Second COVID wave to hit banks growth harder than asset quality: Analysts

The second wave of COVID-19 cases in India could represent a more serious danger to banks’ advanced development than to their asset quality, the analyst said. The degree and nature of lockdowns across states will affect credit development for banks and non-banks by around 140-160 basis points (bps), experts at Emkay Global Financial Services have said. Industry specialists expect the Reserve Bank of India’s (RBI) most recent round of help measures to support asset quality. 

As indicated by Emkay’s estimates, the affected states represent about 48% of retail credit and 56% of general credit. The independently employed classes will bear a significant part of the brunt of restricted lockdowns. “We gauge that inside retail resources (~31% of generally speaking credit), the independently employed classification represents almost a third – however the effect will to a great extent be limited to BL(business loans)/LAP (loans against property) and MFI (microfinance) portfolio,” the report said. 

Emkay Global Financial Services

Business vehicle (CV) advances are probably going to hold up well as goods transport stays unhindered. Most banks continued to stay invested in secured lending categories, especially mortgages. Shanti Ekambaram, group president – customer banking, Kotak Mahindra Bank, told investigators a week ago that home credits will keep on being a major space of center for the moneylender. “February and March were our best ever months in LAP, as well. This has customarily been a space where we have progressed admirably, both as far as the portion of the overall industry and credit quality and we will proceed to combine and develop our offer,” she said.
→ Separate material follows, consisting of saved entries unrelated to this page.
Lemma record_env_lookup temp us name :
  foldl record_env temp us !! name
  = match last_update name us with
    | Some u => Some (if decide (ev_Value u = "") then "NA" else ev_Value u)
    | None => temp !! name
    end.
Proof.
  revert temp. induction us as [|u us IH]; intros temp; simpl; [done|]. rewrite IH.
  destruct (last_update name us); [done|]. unfold record_env.
  destruct (decide (ev_Name u = name)) as [<-|E];
    [by rewrite lookup_insert_eq|by rewrite lookup_insert_ne].
Qed.

Lemma env_updates_lookup common nr name :
  lookup_zero (env_updates common nr) name
  = match last_update name (common ++ nr) with
    | Some u => if decide (ev_Value u = "") then "NA" else ev_Value u
    | None => ""
    end.
Proof.
  unfold lookup_zero, env_updates. rewrite <- foldl_app, record_env_lookup.
  by destruct (last_update name (common ++ nr)); rewrite ?lookup_empty.
Qed.

(** The pointers that [ReplaceAllApplyCustomEnvs] reads through are set. *)
Definition env_wf (e : EnvVarApply) : Prop :=
  is_Some (ea_Name e) ∧
  (∀ src, ea_ValueFrom e = Some src →
     (∀ f, es_FieldRef src = Some f → is_Some (fs_FieldPath f))
     ∧ (∀ k, es_SecretKeyRef src = Some k → is_Some (sk_Name k))).

(** What one variable becomes. *)
Definition env_replaced (updates : list EnvVar) (old new : EnvVarApply) : Prop :=
  ea_Name new = ea_Name old ∧
  ∀ name, ea_Name old = Some name →
    match last_update name updates with
    | Some u => ea_Value new = Some (if decide (ev_Value u = "NA") then "" else ev_Value u)
                ∧ ea_ValueFrom new = None
    | None =>
        match ea_ValueFrom old with
        | None => new = mkEnvVarApply (ea_Name old) (ea_Value old) None
        | Some src => ea_Value new = None
            ∧ match ea_ValueFrom new with
              | Some src' =>
                  (es_SecretKeyRef src' = es_SecretKeyRef src
                   ∧ es_FieldRef src' = None ∧ is_Some (es_SecretKeyRef src))
                  ∨ (es_SecretKeyRef src = None ∧ es_SecretKeyRef src' = None
                     ∧ (fs_FieldPath <$> es_FieldRef src') = (fs_FieldPath <$> es_FieldRef src)
                     ∧ is_Some (es_FieldRef src))
              | None => es_SecretKeyRef src = None ∧ es_FieldRef src = None
              end
        end
    end.

Lemma replace_env_spec common nr old : env_wf old →
  ∃ new, replace_env (env_updates common nr) old = Ok new
         ∧ env_replaced (common ++ nr) old new.
Proof.
  intros [[name Hname] Hsrc]. unfold replace_env, env_replaced. rewrite Hname. simpl.
  rewrite env_updates_lookup. destruct (last_update name (common ++ nr)) as [u|] eqn:Hu.
  - rewrite decide_True by (case_decide; [done|congruence]). eexists. split; [done|].
    simpl. split; [done|]. intros ? [= <-]. rewrite Hu. split; [|done].
    destruct (decide (ev_Value u = "")) as [E|E]; [|done].
    rewrite E. rewrite decide_True by done. by rewrite decide_False by done.
  - rewrite decide_False by tauto. destruct (ea_ValueFrom old) as [src|].
    + destruct (Hsrc src eq_refl) as [Hf Hk].
      destruct (es_FieldRef src) as [f|] eqn:Ef.
      * destruct (Hf f eq_refl) as [path Ep]. rewrite Ep. simpl.
        destruct (es_SecretKeyRef src) as [k|] eqn:Ek.
        -- destruct (Hk k eq_refl) as [sname En]. rewrite En. simpl. eexists. split; [done|].
           split; [done|]. intros ? [= <-]. rewrite Hu. split; [done|]. left. simpl.
           rewrite <- En. destruct k. simpl. eauto.
        -- eexists. split; [done|]. split; [done|]. intros ? [= <-]. rewrite Hu.
           split; [done|]. right. simpl. rewrite Ep. eauto.
      * simpl. destruct (es_SecretKeyRef src) as [k|] eqn:Ek.
        -- destruct (Hk k eq_refl) as [sname En]. rewrite En. simpl. eexists. split; [done|].
           split; [done|]. intros ? [= <-]. rewrite Hu. split; [done|]. left. simpl.
           rewrite <- En. destruct k. simpl. eauto.
        -- eexists. split; [done|]. split; [done|]. intros ? [= <-]. rewrite Hu. done.
    + eexists. split; [done|]. split; [done|]. intros ? [= <-]. by rewrite Hu.
Qed.

(** A loop that appends one result per element. *)
Lemma foldO_append {A B} (f : A → outcome B) (P : A → B → Prop) xs acc :
  (∀ x, x ∈ xs → ∃ y, f x = Ok y ∧ P x y) →
  ∃ ys, foldO (λ acc x, y ← f x; Ok (acc ++ [y])) acc xs = Ok (acc ++ ys) ∧ Forall2 P xs ys.
Proof.
  revert acc. induction xs as [|x xs IH]; intros acc Hall; simpl.
  - exists []. by rewrite app_nil_r.
  - destruct (Hall x ltac:(by left)) as (y & Ey & Py). rewrite Ey. simpl.
    destruct (IH (acc ++ [y])) as (ys & Eys & Pys); [intros; apply Hall; by right|].
    exists (y :: ys). rewrite Eys, <- app_assoc. split; [done|]. by constructor.
Qed.

(** *** Arguments *)

Lemma replace_arg_length st old :
  length (replace_arg st old).1 = length st.1.
Proof. destruct st. simpl. by rewrite length_fmap. Qed.

(** Where the entries of both lists come from. *)
Definition arg_origin (defaultArgs crArgs : list string) (a : string) : Prop :=
  a ∈ crArgs ∨ (a ∈ defaultArgs ∧ ∀ u, u ∈ crArgs → Contains a (arg_key u) = false).

Lemma replace_args_origin crArgs : ∀ done defaultArgs cur merge,
  (∀ a, a ∈ cur → arg_origin defaultArgs done a) → (∀ a, a ∈ merge → a ∈ done) →
  let '(cur', merge') := foldl replace_arg (cur, merge) crArgs in
  (∀ a, a ∈ cur' → arg_origin defaultArgs (done ++ crArgs) a)
  ∧ (∀ a, a ∈ merge' → a ∈ done ++ crArgs).
Proof.
  induction crArgs as [|u us IH]; intros dn defaultArgs cur merge Hc Hm; simpl.
  - by rewrite app_nil_r.
  - specialize (IH (dn ++ [u]) defaultArgs). rewrite <- app_assoc in IH. apply IH.
    + intros a (b & -> & Hb)%list_elem_of_fmap_1. destruct (Contains b (arg_key u)) eqn:E.
      * left. set_solver.
      * destruct (Hc b Hb) as [?|[? Hno]]; [left; set_solver|]. right. split; [done|].
        intros u' [?|Hu']%elem_of_app; [by apply Hno|].
      apply list_elem_of_singleton in Hu'. by subst.
    + intros a Ha. case_match; [|apply elem_of_app in Ha as [?|?]]; set_solver.
Qed.

Lemma replace_arg_keeps st u u' :
  Contains u (arg_key u') = false → u ∈ st.1 ++ st.2 →
  u ∈ (replace_arg st u').1 ++ (replace_arg st u').2.
Proof.
  destruct st as [cur merge]. simpl. intros Hno [Hu|Hu]%elem_of_app; apply elem_of_app.
  - left. apply list_elem_of_fmap. exists u. by rewrite Hno.
  - right. case_match; set_solver.
Qed.

Lemma replace_arg_places st u : u ∈ (replace_arg st u).1 ++ (replace_arg st u).2.
Proof.
  destruct st as [cur merge]. simpl. apply elem_of_app.
  destruct (existsb _ cur) eqn:E; [left|right; set_solver].
  apply existsb_exists in E as (x & Hx & E). apply list_elem_of_fmap. exists x.
  by rewrite E, list_elem_of_In.
Qed.

Lemma ReplaceAllArgs_fold defaultArgs crArgs :
  ReplaceAllArgs defaultArgs crArgs
  = (foldl replace_arg (defaultArgs, []) crArgs).1
    ++ (foldl replace_arg (defaultArgs, []) crArgs).2.
Proof. unfold ReplaceAllArgs. by destruct (foldl _ _ _). Qed.

Lemma replace_args_keep us st u :
  (∀ u', u' ∈ us → Contains u (arg_key u') = false) → u ∈ st.1 ++ st.2 →
  u ∈ (foldl replace_arg st us).1 ++ (foldl replace_arg st us).2.
Proof.
  revert st. induction us as [|u' us IH]; intros st Hall Hu; simpl; [done|].
  apply IH; [intros; apply Hall; by right|]. apply replace_arg_keeps; [|done].
  apply Hall. by left.
Qed.

Lemma replace_args_length us st :
  length (foldl replace_arg st us).1 = length st.1
  ∧ length st.2 ≤ length (foldl replace_arg st us).2 ≤ length st.2 + length us.
Proof.
  revert st. induction us as [|u us IH]; intros [cur merge]; simpl; [lia|].
  destruct (IH (replace_arg (cur, merge) u)) as [H1 H2]. rewrite replace_arg_length in H1.
  simpl in H1, H2. split; [done|]. case_match; rewrite ?length_app in H2; simpl in *; lia.
Qed.

(** *** Images *)

Lemma GetImageField_line s : no_byte newline s → GetImageField s = s.
Proof. intros Hs. unfold GetImageField. by rewrite Split_no_byte. Qed.

(** The pointers that [UpdateContainerApply] reads and writes through are set. *)
Record container_wf (c : ContainerApply) : Prop := {
  cw_name : is_Some (ca_Name c);
  cw_image : is_Some (ca_Image c);
  cw_policy : is_Some (ca_ImagePullPolicy c);
  cw_env : ∀ e, e ∈ ca_Env c → env_wf e
}.

Lemma ReplaceAllApplyCustomEnvs_run driverEnv common nr :
  (∀ e, e ∈ driverEnv → env_wf e) →
  ∃ out, ReplaceAllApplyCustomEnvs driverEnv common nr = Ok out
         ∧ Forall2 (env_replaced (common ++ nr)) driverEnv out.
Proof.
  intros Hwf. unfold ReplaceAllApplyCustomEnvs.
  destruct (foldO_append (replace_env (env_updates common nr)) (env_replaced (common ++ nr))
    driverEnv []) as (ys & E & HF); [|by exists ys].
  intros e He. by apply replace_env_spec, Hwf.
Qed.

#[local] Arguments apply_template : simpl never.

Lemma apply_template_other cr matched b c name ctr :
  ca_Name c = Some name → ct_Name ctr ≠ name →
  apply_template cr matched (b, c) ctr = Ok (b, c).
Proof. intros Hn Hne. unfold apply_template. rewrite Hn. simpl. by rewrite decide_False. Qed.

Lemma apply_template_others cr matched b c name ctrs :
  ca_Name c = Some name → (∀ ctr, ctr ∈ ctrs → ct_Name ctr ≠ name) →
  foldO (apply_template cr matched) (b, c) ctrs = Ok (b, c).
Proof.
  intros Hn. induction ctrs as [|ctr ctrs IH]; intros Hall; simpl; [done|].
  rewrite (apply_template_other _ _ _ _ name) by (done || apply Hall; by left). simpl.
  apply IH. intros. apply Hall. by right.
Qed.

Lemma foldO_app {A B} (f : B → A → outcome B) xs ys b :
  foldO f b (xs ++ ys) = b' ← foldO f b xs; foldO f b' ys.
Proof.
  revert b. induction xs as [|x xs IH]; intros b; simpl; [done|].
  destruct (f b x); simpl; [apply IH|done..].
Qed.

(** A loop that keeps what each of its rounds keeps. *)
Lemma foldO_keeps {A B C} (f : B → A → outcome B) (g : B → C) xs b b' :
  (∀ b x b', f b x = Ok b' → g b' = g b) → foldO f b xs = Ok b' → g b' = g b.
Proof.
  intros Hf. revert b. induction xs as [|x xs IH]; intros b E; simpl in E; [by injection E as <-|].
  apply outcome_bind_Ok in E as (b1 & E1 & E). rewrite (IH _ E). by eapply Hf.
Qed.

(** Name, mounts and what the operator does not look at stay. *)
Definition fixed_parts (c : ContainerApply) := (ca_Name c, ca_VolumeMounts c, ca_Rest c).

Lemma store_Image_fixed img c c' : store_Image img c = Ok c' → fixed_parts c' = fixed_parts c.
Proof. unfold store_Image. destruct (ca_Image c); [by intros [= <-]|done]. Qed.

Lemma apply_template_fixed cr matched st t st' :
  apply_template cr matched st t = Ok st' → fixed_parts (snd st') = fixed_parts (snd st).
Proof.
  destruct st as [b c]. unfold apply_template. intros E.
  apply outcome_bind_Ok in E as (n & _ & E). case_decide; [|by injection E as <-].
  apply outcome_bind_Ok in E as (c1 & E1 & E). apply outcome_bind_Ok in E as (c2 & E2 & E).
  apply outcome_bind_Ok in E as (env & _ & E). injection E as <-.
  assert (fixed_parts c1 = fixed_parts c) as Hc.
  { clear E2. repeat case_decide; go_inv; try done; by eapply store_Image_fixed. }
  etrans; [|exact Hc]. case_decide; [|by injection E2 as <-].
  apply outcome_bind_Ok in E2 as (? & _ & E2). by injection E2 as <-.
Qed.

Lemma UpdateContainerApply_fixed ts c cr matched c' :
  UpdateContainerApply ts c cr matched = Ok c' → fixed_parts c' = fixed_parts c.
Proof.
  unfold UpdateContainerApply. intros E. apply outcome_bind_Ok in E as ([b c1] & E1 & E).
  apply (foldO_keeps _ (λ st, fixed_parts (snd st))) in E1; [|by intros ? ? ?; apply apply_template_fixed].
  simpl in E1. rewrite <- E1. destruct b; [by injection E as <-|].
  apply outcome_bind_Ok in E as (img & _ & E).
  repeat case_decide; go_inv; try done; by eapply store_Image_fixed.
Qed.

(** The pull policy of the entry, when it gives one. *)
Definition chosen_policy (entry : ContainerTemplate) (c : ContainerApply) : option string :=
  if decide (ct_ImagePullPolicy entry = "") then ca_ImagePullPolicy c
  else Some (ct_ImagePullPolicy entry).

(** [c] with that image and policy, these variables and arguments, and nothing else changed *)
Definition applied (entry : ContainerTemplate) (image : string) (env : list EnvVarApply)
    (args : list string) (c : ContainerApply) : ContainerApply :=
  set_ca_Args args (set_ca_Env env
    (set_ca_ImagePullPolicy (chosen_policy entry c) (set_ca_Image (Some image) c))).

(** The entry of the custom resource for the container, applied. *)
Lemma apply_template_hit cr matched b c image ctr :
  container_wf c → ca_Name c = Some (ct_Name ctr) → ca_Image c = Some image →
  no_byte newline image →
  ∃ env, apply_template cr matched (b, c) ctr
           = Ok (true, applied ctr (GetFinalImage cr matched ctr image) env
                         (ReplaceAllArgs (ca_Args c) (ct_Args ctr)) c)
         ∧ Forall2 (env_replaced (default [] (ct_Envs ctr))) (ca_Env c) env.
Proof.
  intros [_ _ [pol Hpol] Henv] Hn Hi Hl. unfold apply_template. rewrite Hn. simpl.
  rewrite decide_True by done.
  destruct (ReplaceAllApplyCustomEnvs_run (ca_Env c) [] (default [] (ct_Envs ctr)) Henv)
    as (env & He & HF). simpl in HF. exists env. split; [|exact HF].
  assert (Himg : ∀ (m : outcome ContainerApply),
    m = Ok (set_ca_Image (Some (GetFinalImage cr matched ctr image)) c) →
    (c ← m;
     c ← (if decide (ct_ImagePullPolicy ctr ≠ "") then
            _ ← deref (ca_ImagePullPolicy c);
            Ok (set_ca_ImagePullPolicy (Some (ct_ImagePullPolicy ctr)) c)
          else Ok c);
     env ← ReplaceAllApplyCustomEnvs (ca_Env c) [] (default [] (ct_Envs ctr));
     Ok (true, set_ca_Args (ReplaceAllArgs (ca_Args c) (ct_Args ctr)) (set_ca_Env env c)))
    = Ok (true, applied ctr (GetFinalImage cr matched ctr image) env
                  (ReplaceAllArgs (ca_Args c) (ct_Args ctr)) c)).
  { intros m ->. unfold applied, chosen_policy. simpl. rewrite Hpol.
    destruct (decide (ct_ImagePullPolicy ctr = "")) as [Ep|Ep].
    - rewrite (decide_False (P := _ ≠ "")) by tauto. simpl. rewrite He. simpl.
      by rewrite <- Hpol; destruct c.
    - rewrite (decide_True (P := _ ≠ "")) by done. simpl. by rewrite He. }
  apply Himg. clear Himg. unfold GetFinalImage, matched_image, store_Image.
  rewrite GetImageField_line by done. rewrite Hi. simpl.
  destruct (decide (vs_Version matched = "")) as [Ev|Ev].
  - rewrite !(decide_False (P := vs_Version matched ≠ "")) by tauto.
    rewrite (decide_False (P := _ ∧ _)) by tauto. rewrite decide_False by tauto.
    repeat case_decide; simpl; try done. by rewrite <- Hi; destruct c.
  - rewrite !(decide_True (P := vs_Version matched ≠ "")) by done.
    destruct (decide (lookup_zero (vs_Images matched) (ct_Name ctr) = "")) as [E|E].
    + rewrite (decide_False (P := _ ∧ _)) by tauto. rewrite decide_False by tauto.
      repeat case_decide; simpl; try done. by rewrite <- Hi; destruct c.
    + rewrite (decide_True (P := _ ∧ _)) by done. by rewrite decide_True.
Qed.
 Small and medium venture (SME) advances to face the greatest danger of the credit smash, as indicated by Emkay. The brokerage expects around 50-70% interest annihilation for independently employed focused products and 25% for the salaried class-oriented products during the lockdown. 

In the small enterprise and retail segments, specialists expect a spike in rebuilding without a ban like in FY21. India Ratings and Research said in a new report, “In the wake of these (RBI) gauges alongside the Emergency Credit Linked Guarantee Scheme (ECLGS), borrowers could hold over brief liquidity challenges, however, slippages in unviable resources could spread over FY22-FY25.” 

By end-February 2021, India Ratings estimates banks had authorized recasts worth Rs 2.46 lakh crore to beneficiaries. Additionally, Rs 45,000 crore of advances were rebuilt by end-March 2021. Non-banks, particularly those in the vehicle finance, mid–huge ticket LAP, and unstable business credit portions would utilize the new restructuring system, India Ratings said.